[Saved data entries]

(** * The BPMN custom editor: [EditorManager] and [Editor]

    A shallow embedding of [src/features/editing/editorManager.ts].

    The extension is a set of event handlers registered with the host
    IDE.  The embedding keeps the handlers as state transformers on
    records that mirror the two classes, and lets the host drive them
    with explicit events.  What the host supplies (the webview URI
    conversion, [Uri.toString], [JSON.stringify], the clock, the result
    of [fs.stat]) enters as a class of host functions or as an argument
    of the event that carries it. *)

From Stdlib Require Import ZArith String Ascii DecimalString DecimalZ.
From stdpp Require Import base gmap sets list strings.

Local Open Scope string_scope.

(** ** Strings *)

Definition dquote : ascii := "034"%char.
Definition newline : ascii := "010"%char.
Definition tab : ascii := "009"%char.

Definition str (c : ascii) : string := String c EmptyString.

(** [Number.prototype.toString] on an integral number such as the one
    [Date.now()] returns: the decimal digits, with a leading minus sign
    for a negative one. *)
Definition Number_toString (n : Z) : string :=
  NilEmpty.string_of_int (Z.to_int n).

(** JavaScript truthiness of a string: only the empty string is falsy. *)
Definition truthy (s : string) : bool :=
  match s with
  | EmptyString => false
  | String _ _ => true
  end.

(** [escapeAttribute]: every double quote of [value.toString()] becomes
    the entity [&quot;]. *)
Fixpoint escapeAttribute (value : string) : string :=
  match value with
  | EmptyString => EmptyString
  | String c rest =>
      if Ascii.eqb c dquote
      then "&quot;" +:+ escapeAttribute rest
      else String c (escapeAttribute rest)
  end.

(** ** Host data *)

(** [vscode.Uri]: its five components. *)
Record Uri := mkUri {
  scheme : string;
  authority : string;
  path : string;
  query : string;
  fragment : string;
}.

(** [uri.with({ query })] *)
Definition Uri_with_query (u : Uri) (q : string) : Uri :=
  {| scheme := scheme u; authority := authority u; path := path u;
     query := q; fragment := fragment u |}.

(** [vscode.FileStat], of which the code reads [size] only. *)
Record FileStat := { size : Z }.

(** A settled promise. *)
Inductive Outcome (A : Type) : Type :=
| Fulfilled (value : A)
| Rejected (reason : string).
Arguments Fulfilled {A} value.
Arguments Rejected {A} reason.

(** [await p] followed by the rest of an [async] function: a rejection
    leaves the function at once and rejects its own promise. *)
Definition await {A B : Type} (p : Outcome A) (k : A -> Outcome B) : Outcome B :=
  match p with
  | Fulfilled v => k v
  | Rejected r => Rejected r
  end.

#[global] Instance Outcome_ret : MRet Outcome := fun A v => Fulfilled v.
#[global] Instance Outcome_bind : MBind Outcome := fun A B k p => await p k.

(** [p.then(onFulfilled)], with no rejection handler, run against a state
    [S] that the callback may change.  The callback runs for a fulfilled
    promise only; a rejection passes to the derived promise, which is the
    second component. *)
Definition promise_then {A S : Type} (p : Outcome A) (onFulfilled : A -> S -> S)
    (s : S) : S * Outcome unit :=
  match p with
  | Fulfilled v => (onFulfilled v s, Fulfilled tt)
  | Rejected r => (s, Rejected r)
  end.

(** The file system as [vscode.workspace.fs.stat] sees it. *)
Definition FileSystem : Type := Uri -> Outcome FileStat.

(** The argument of [JSON.stringify] in [getWebiewContents]. *)
Record Settings := { isMac : bool; src : string }.

(** What the host and the JavaScript runtime provide. *)
Class Host := {
  (** [webview.asWebviewUri] *)
  asWebviewUri : Uri -> Uri;
  (** [uri.toString(skipEncoding)] *)
  Uri_toString : bool -> Uri -> string;
  (** [JSON.stringify] on the settings object *)
  JSON_stringify : Settings -> string;
  (** [webview.cspSource] *)
  cspSource : string;
  (** [process.platform] *)
  process_platform : string;
}.

(** [{ type: 'setActive', value }] *)
Record Message := { type : string; value : bool }.

(** [webview.options] *)
Record WebviewOptions := {
  enableScripts : bool;
  localResourceRoots : list Uri;
}.

(** [vscode.WebviewPanel] with its webview, as far as the code touches
    it.  [html] and [posted] keep every assignment to [webview.html] and
    every [postMessage], most recent first; [disposeCalls] counts the
    calls of [dispose()] on the panel. *)
Record WebviewPanel := {
  active : bool;
  options : option WebviewOptions;
  html : list string;
  posted : list Message;
  disposeCalls : nat;
}.

(** A panel as the host hands it over. *)
Definition fresh_panel (isActive : bool) : WebviewPanel :=
  {| active := isActive; options := None; html := []; posted := [];
     disposeCalls := 0 |}.

(** ** The editor *)

(** [const enum PreviewState] *)
Inductive PreviewState : Type := Disposed | Visible | Active.

Definition PreviewState_eqb (a b : PreviewState) : bool :=
  match a, b with
  | Disposed, Disposed | Visible, Visible | Active, Active => true
  | _, _ => false
  end.

(** What the constructor hands to [_register]: the four subscriptions and
    the file system watcher. *)
Inductive Resource : Type :=
| ViewStateListener
| DisposeListener
| FileSystemWatcher
| ChangeListener
| DeleteListener.

(** A computation of the editor that waits for the event loop: the
    [then] callback of the [stat] probe, or a [render] call suspended in
    [getWebiewContents], which has read the clock for [version] already. *)
Inductive Task : Type :=
| StatProbe
| Rendering (versionClock : Z).

(** Method entries, for the record of invocations. *)
Inductive Call : Type := CallRender | CallUpdate.

(** An [Editor] object.  [_disposables] and [released] belong to the
    [Disposable] base class and to the resources it tracks; [pending] is
    the editor's share of the event loop; [calls] is instrumentation: it
    lists the entries into [render] and [update], most recent first, and
    no method reads it. *)
Record Editor := {
  extensionRoot : Uri;
  resource : Uri;
  webviewEditor : WebviewPanel;
  _editorState : PreviewState;
  _disposables : list Resource;
  released : list Resource;
  pending : list Task;
  calls : list Call;
}.

Definition with_panel (p : WebviewPanel) (e : Editor) : Editor :=
  {| extensionRoot := extensionRoot e; resource := resource e;
     webviewEditor := p; _editorState := _editorState e;
     _disposables := _disposables e; released := released e;
     pending := pending e; calls := calls e |}.

Definition with_state (st : PreviewState) (e : Editor) : Editor :=
  {| extensionRoot := extensionRoot e; resource := resource e;
     webviewEditor := webviewEditor e; _editorState := st;
     _disposables := _disposables e; released := released e;
     pending := pending e; calls := calls e |}.

Definition with_pending (ts : list Task) (e : Editor) : Editor :=
  {| extensionRoot := extensionRoot e; resource := resource e;
     webviewEditor := webviewEditor e; _editorState := _editorState e;
     _disposables := _disposables e; released := released e;
     pending := ts; calls := calls e |}.

Definition with_calls (cs : list Call) (e : Editor) : Editor :=
  {| extensionRoot := extensionRoot e; resource := resource e;
     webviewEditor := webviewEditor e; _editorState := _editorState e;
     _disposables := _disposables e; released := released e;
     pending := pending e; calls := cs |}.

Definition with_disposables (ds rs : list Resource) (e : Editor) : Editor :=
  {| extensionRoot := extensionRoot e; resource := resource e;
     webviewEditor := webviewEditor e; _editorState := _editorState e;
     _disposables := ds; released := rs;
     pending := pending e; calls := calls e |}.

Definition entered (c : Call) (e : Editor) : Editor :=
  with_calls (c :: calls e) e.

(** The continuation joins the end of the queue. *)
Definition suspend (t : Task) (e : Editor) : Editor :=
  with_pending (pending e ++ [t]) e.

(** *** The panel's side *)

Definition set_active (b : bool) (p : WebviewPanel) : WebviewPanel :=
  {| active := b; options := options p; html := html p; posted := posted p;
     disposeCalls := disposeCalls p |}.

Definition set_options (o : WebviewOptions) (p : WebviewPanel) : WebviewPanel :=
  {| active := active p; options := Some o; html := html p;
     posted := posted p; disposeCalls := disposeCalls p |}.

Definition set_html (h : string) (p : WebviewPanel) : WebviewPanel :=
  {| active := active p; options := options p; html := h :: html p;
     posted := posted p; disposeCalls := disposeCalls p |}.

Definition postMessage (m : Message) (p : WebviewPanel) : WebviewPanel :=
  {| active := active p; options := options p; html := html p;
     posted := m :: posted p; disposeCalls := disposeCalls p |}.

Definition panel_dispose (p : WebviewPanel) : WebviewPanel :=
  {| active := active p; options := options p; html := html p;
     posted := posted p; disposeCalls := S (disposeCalls p) |}.

(** [this.webviewEditor.webview.postMessage({ type: 'setActive',
    value: this.webviewEditor.active })] *)
Definition postSetActive (e : Editor) : Editor :=
  with_panel
    (postMessage {| type := "setActive"; value := active (webviewEditor e) |}
       (webviewEditor e)) e.

(** *** The [Disposable] base class *)

(** Modelled from the spec: the base class [Disposable] of
    [../../dispose], which is not among the sources.  The spec calls it a
    shared disposal-tracking helper that each registered listener or
    watcher is attached to, a base class collecting cleanup actions, by
    which the resources are released en masse.  [_register] attaches a
    resource and hands it back; [dispose] releases everything attached. *)
Definition _register (r : Resource) (e : Editor) : Editor :=
  with_disposables (_disposables e ++ [r]) (released e) e.

(** Modelled from the spec: the release en masse of what [_register]
    has attached, the [dispose] of the same base class. *)
Definition dispose (e : Editor) : Editor :=
  with_disposables [] (released e ++ _disposables e) e.

(** *** The resource root *)

(** The class [\w] of the regular expression. *)
Definition is_word (c : ascii) : bool :=
  let n := nat_of_ascii c in
  ((48 <=? n)%nat && (n <=? 57)%nat) || ((65 <=? n)%nat && (n <=? 90)%nat)
  || ((97 <=? n)%nat && (n <=? 122)%nat) || (n =? 95)%nat.

Fixpoint all_word (s : string) : bool :=
  match s with
  | EmptyString => true
  | String c rest => is_word c && all_word rest
  end.

(** Some dot of [s] is followed by one or more word characters that
    reach the end of [s]. *)
Fixpoint has_extension (s : string) : bool :=
  match s with
  | EmptyString => false
  | String c rest =>
      (Ascii.eqb c "."%char && truthy rest && all_word rest) || has_extension rest
  end.

(** The text before and after the last slash of [s]. *)
Fixpoint split_last_slash (s : string) : option (string * string) :=
  match s with
  | EmptyString => None
  | String c rest =>
      match split_last_slash rest with
      | Some (before, after) => Some (String c before, after)
      | None => if Ascii.eqb c "/"%char then Some (EmptyString, rest) else None
      end
  end.

(** [path.replace(/\/[^\/]+?\.\w+$/, '/')]: a match starts at a slash that
    no other slash follows, so at the last one, and takes one character
    or more, a dot, and word characters up to the end. *)
Definition replace_file_name (p : string) : string :=
  match split_last_slash p with
  | Some (before, String _ rest) =>
      if has_extension rest then before +:+ "/" else p
  | _ => p
  end.

Definition resourceRoot (resource : Uri) : Uri :=
  {| scheme := scheme resource; authority := authority resource;
     path := replace_file_name (path resource);
     query := query resource; fragment := fragment resource |}.

(** *** Rendering *)

Definition emptyPngDataUri : string :=
  "data:image/png;base64,iVBORw0KGgoAAAANSUhEUgAAAAEAAAABCAYAAAAfFcSJAAAAEElEQVR42gEFAPr/AP///wAI/AL+Sr4t6gAAAABJRU5ErkJggg==".

Definition quoted (s : string) : string := str dquote +:+ s +:+ str dquote.

(** The template literal of [getWebiewContents]. *)
Definition document (csp nonce settings : string) : string :=
  String.concat (str newline)
    [ "<!DOCTYPE html>";
      "<html lang=" +:+ quoted "en" +:+ ">";
      "<head>";
      str tab +:+ "<meta charset=" +:+ quoted "UTF-8" +:+ ">";
      EmptyString;
      str tab +:+ "<!-- Disable pinch zooming -->";
      str tab +:+ "<meta name=" +:+ quoted "viewport";
      str tab +:+ str tab +:+ "content="
        +:+ quoted "width=device-width, initial-scale=1.0, maximum-scale=1.0, minimum-scale=1.0, user-scalable=no"
        +:+ ">";
      EmptyString;
      str tab +:+ "<title>foo</title";
      EmptyString;
      str tab +:+ "<meta http-equiv=" +:+ quoted "Content-Security-Policy"
        +:+ " content="
        +:+ quoted ("default-src 'none'; img-src 'self' data: " +:+ csp
                    +:+ "; script-src 'nonce-" +:+ nonce
                    +:+ "'; style-src 'self' 'nonce-" +:+ nonce +:+ "';")
        +:+ ">";
      str tab +:+ "<meta id=" +:+ quoted "image-preview-settings"
        +:+ " data-settings=" +:+ quoted settings +:+ ">";
      "</head>";
      "<body>";
      str tab +:+ "Hello world";
      "</body>";
      "</html>" ].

PROBLEM TO WORK ON
Go through the records line by line, and copy each line that holds the string "followed".

RESULT OF THE EXERCISE
(** [await p] followed by the rest of an [async] function: a rejection
(** Some dot of [s] is followed by one or more word characters that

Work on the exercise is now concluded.